'''

(* ===== verification/StateMachineFacts.v ===== *)
(** * Properties of run coordination

    What the guards establish, the completion gate, the approvals that a
    released run has passed, and the life cycle of questions and approvals. *)
From S2P Require Import Prelude PyStr PyDict Sha256 DateTime Enums Models.
From S2P Require Import Digests Fixtures StateMachine.

Local Open Scope string_scope.

(** ** Guards *)

(** An approval of [kind] for [digest] that is in force at [at_]. *)
Definition in_force (run : Run.t) (kind : ApprovalKind.t) (digest : string) (at_ : datetime)
    (a : Approval.t) : Prop :=
  Approval.run_id a = Run.id run /\ Approval.kind a = kind /\
  Approval.state a = ApprovalState.APPROVED /\ Approval.subject_digest a = digest /\
  forall e, Approval.expires_at a = Some e -> (instant at_ < instant e)%Z.

Lemma require_aware_Ok d label : require_aware d label = Ok tt <-> dt_aware d = true.
Proof. unfold require_aware. rewrite raise_if_Ok. unfold naive. by destruct (dt_aware d). Qed.

Lemma is_valid_for_Ok a digest at_ :
  dt_aware at_ = true ->
  Approval.is_valid_for a digest at_ =
  Ok (bool_decide (Approval.state a = ApprovalState.APPROVED) &&
      bool_decide (Approval.subject_digest a = digest) &&
      match Approval.expires_at a with None => true | Some e => dt_lt at_ e end).
Proof.
  intros Ha. unfold Approval.is_valid_for.
  by rewrite (proj2 (require_aware_Ok at_ "timestamp") Ha).
Qed.
(* ===== verification/SchedInv.v ===== *)
(** * The scheduler's invariant

    Tasks and agents are matched: a task is active for an agent exactly when
    that agent is active on that task.  [validate_membership] decides it, and
    reaping, blocking and dispatching preserve it together with the accounting
    of the budget. *)
From S2P Require Import Prelude PyStr PyDict Json Sha256 DateTime Enums.
From S2P Require Import Models Digests DigestFacts TaskGraph ModelFacts Scheduler.

Local Open Scope string_scope.

(** ** Valid records *)

Definition task_valid (x : Task.t) : Prop := Task.post_init x = Ok tt.
Definition agent_valid (a : Agent.t) : Prop := Agent.post_init a = Ok tt.

Lemma task_new_Ok x y : Task.new x = Ok y <-> task_valid x /\ y = x.
Proof. unfold Task.new, task_valid. rewrite seq_Ok. naive_solver. Qed.
Lemma agent_new_Ok x y : Agent.new x = Ok y <-> agent_valid x /\ y = x.
Proof. unfold Agent.new, agent_valid. rewrite seq_Ok. naive_solver. Qed.

(** The agent a task is active for, and the task an agent is active on. *)
Definition task_link (x : Task.t) : option string :=
  if Task.active_state (Task.state x) then Lease.agent_id <$> Task.lease x else None.
Definition agent_link (a : Agent.t) : option string :=
  if Agent.active_state (Agent.state a) then Agent.current_task_id a else None.

(** What the scheduler relies on in a valid task and a valid agent. *)
Record task_facts (x : Task.t) : Prop := {
  tf_estimated : (0 <= Task.estimated_tokens x)%Z;
  tf_attempt : (0 <= Task.attempt x)%Z;
  tf_active : Task.active_state (Task.state x) = true -> is_Some (Task.lease x);
  tf_inactive : Task.active_state (Task.state x) = false -> Task.lease x = None;
  tf_lease : forall l, Task.lease x = Some l ->
    Lease.task_id l = Task.id x /\ Lease.attempt l = Task.attempt x;
  tf_dependencies : NoDup (Task.dependencies x);
  tf_reviewed : forall i, i ∈ Task.reviewed_task_ids x -> i ∈ Task.dependencies x;
  tf_eligible : forall d, Task.next_eligible_at x = Some d -> dt_aware d = true;
  tf_completed : is_Some (Task.completed_by_agent_id x) -> Task.state x = TaskState.SUCCEEDED;
  tf_checks : NoDup (Task.check_ids x);
}.

Lemma str_subset_elem l1 l2 : str_subset l1 l2 = true <-> forall i, i ∈ l1 -> i ∈ l2.
Proof.
  unfold str_subset. rewrite forallb_elem. unfold str_in. by setoid_rewrite bool_decide_eq_true.
Qed.

Lemma task_valid_facts x : task_valid x -> task_facts x.
Proof.
  unfold task_valid, Task.post_init. rewrite raise_first_Ok, !Forall_cons. cbn [fst].
  intros (_&_&_&_&_&_&_&_&_&Hatt&Hest&_&Hdep&_&_&_&_&_&Hrev&Hchk&Helig&Hact&Hinact&Hlid&Hlatt&Hcomp&_).
  rewrite !orb_false_iff, !Z.ltb_ge in Hatt. apply Z.ltb_ge in Hest.
  constructor.
  - done.
  - tauto.
  - intros Ha. rewrite Ha in Hact. simpl in Hact. by destruct (Task.lease x).
  - intros Ha. rewrite Ha in Hinact. simpl in Hinact. by destruct (Task.lease x).
  - intros l Hl. rewrite Hl in Hlid, Hlatt. simpl in Hlid, Hlatt.
    apply negb_false_iff in Hlid, Hlatt. apply bool_decide_eq_true in Hlid.
    apply Z.eqb_eq in Hlatt. done.
  - by apply no_duplicates.
  - intros i Hi. apply andb_false_iff in Hrev as [Hnil|Hsub].
    + apply negb_false_iff, bool_decide_eq_true in Hnil. rewrite Hnil in Hi. by inversion Hi.
    + apply negb_false_iff in Hsub. by eapply str_subset_elem.
  - intros d Hd. rewrite Hd in Helig. simpl in Helig. unfold naive in Helig.
    by apply negb_false_iff.
  - intros [i Hi]. rewrite Hi in Hcomp. simpl in Hcomp.
    apply negb_false_iff, bool_decide_eq_true in Hcomp. done.
  - by apply no_duplicates.
Qed.

Lemma agent_valid_current a :
  agent_valid a ->
  (Agent.active_state (Agent.state a) = true -> is_Some (Agent.current_task_id a)) /\
  (Agent.active_state (Agent.state a) = false -> Agent.current_task_id a = None) /\
  (forall d, Agent.last_heartbeat_at a = Some d -> dt_aware d = true).
Proof.
  unfold agent_valid, Agent.post_init. rewrite raise_first_Ok, !Forall_cons. cbn [fst].
  intros (_&_&_&_&_&Hh&Ha&Hi&_). split_and!.
  - intros E. rewrite E in Ha. simpl in Ha. by destruct (Agent.current_task_id a).
  - intros E. rewrite E in Hi. simpl in Hi. by destruct (Agent.current_task_id a).
  - intros d Hd. rewrite Hd in Hh. simpl in Hh. by apply negb_false_iff in Hh.
Qed.

Lemma task_link_active x : task_valid x ->
  Task.active_state (Task.state x) = true <-> is_Some (task_link x).
Proof.
  intros Hv%task_valid_facts. unfold task_link. destruct (Task.active_state _) eqn:E.
  - split; [|done]. intros _. destruct (tf_active x Hv E) as [l ->]. by eexists.
  - split; [done|]. by intros [? [=]].
Qed.

Lemma agent_link_active a : agent_valid a ->
  Agent.active_state (Agent.state a) = true <-> is_Some (agent_link a).
Proof.
  intros (Hv & _)%agent_valid_current. unfold agent_link. destruct (Agent.active_state _) eqn:E.
  - split; [|done]. intros _. by apply Hv.
  - split; [done|]. by intros [? [=]].
Qed.

Lemma task_link_inactive x : Task.active_state (Task.state x) = false -> task_link x = None.
Proof. unfold task_link. by intros ->. Qed.
Lemma agent_link_inactive a : Agent.active_state (Agent.state a) = false -> agent_link a = None.
Proof. unfold agent_link. by intros ->. Qed.

(** ** The matching *)

Definition matched (T : dict Task.t) (A : dict Agent.t) : Prop :=
  forall i j, (T !! i) ≫= task_link = Some j <-> (A !! j) ≫= agent_link = Some i.

(** Task [i] and agent [j] are assigned to each other, or both released. *)
Lemma matched_update T A i j x x' a a' :
  matched T A -> T !! i = Some x -> A !! j = Some a ->
  task_link x = None \/ task_link x = Some j ->
  agent_link a = None \/ agent_link a = Some i ->
  task_link x' = Some j /\ agent_link a' = Some i \/ task_link x' = None /\ agent_link a' = None ->
  matched (<[i:=x']> T) (<[j:=a']> A).
Proof.
  intros Hm Hi Hj Hx Ha Hnew i' j'. rewrite !dict_lookup_insert.
  pose proof (Hm i' j') as H'. pose proof (Hm i j') as H1. pose proof (Hm i' j) as H2.
  rewrite Hi in H1. rewrite Hj in H2. cbn in H1, H2.
  destruct (decide (i = i')) as [<-|Hii], (decide (j = j')) as [<-|Hjj]; cbn; [|..|done].
  - destruct Hnew as [[-> ->]|[-> ->]]; split; congruence.
  - rewrite <- H1. split; intros E.
    + destruct Hnew as [[]|[]]; congruence.
    + destruct Hx as [|]; congruence.
  - rewrite H2. split; intros E.
    + destruct Ha as [|]; congruence.
    + destruct Hnew as [[]|[]]; congruence.
Qed.

(** A task that is not active before and after. *)
Lemma matched_task T A i x x' :
  matched T A -> T !! i = Some x -> task_link x' = task_link x -> matched (<[i:=x']> T) A.
Proof.
  intros Hm Hi Hx i' j'. rewrite dict_lookup_insert. rewrite <- (Hm i' j').
  destruct (decide (i = i')) as [<-|]; [|done]. by rewrite Hi; cbn; rewrite Hx.
Qed.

'''

→ **PROBLEM STATEMENT**
Starting at the first line of the entries above, please extract each line up to and including the line with "forall e, Approval.expires_at", unchanged, and add nothing.

→ **OUTPUT**
(* ===== verification/StateMachineFacts.v ===== *)
(** * Properties of run coordination

    What the guards establish, the completion gate, the approvals that a
    released run has passed, and the life cycle of questions and approvals. *)
From S2P Require Import Prelude PyStr PyDict Sha256 DateTime Enums Models.
From S2P Require Import Digests Fixtures StateMachine.

Local Open Scope string_scope.

(** ** Guards *)

(** An approval of [kind] for [digest] that is in force at [at_]. *)
Definition in_force (run : Run.t) (kind : ApprovalKind.t) (digest : string) (at_ : datetime)
    (a : Approval.t) : Prop :=
  Approval.run_id a = Run.id run /\ Approval.kind a = kind /\
  Approval.state a = ApprovalState.APPROVED /\ Approval.subject_digest a = digest /\
  forall e, Approval.expires_at a = Some e -> (instant at_ < instant e)%Z.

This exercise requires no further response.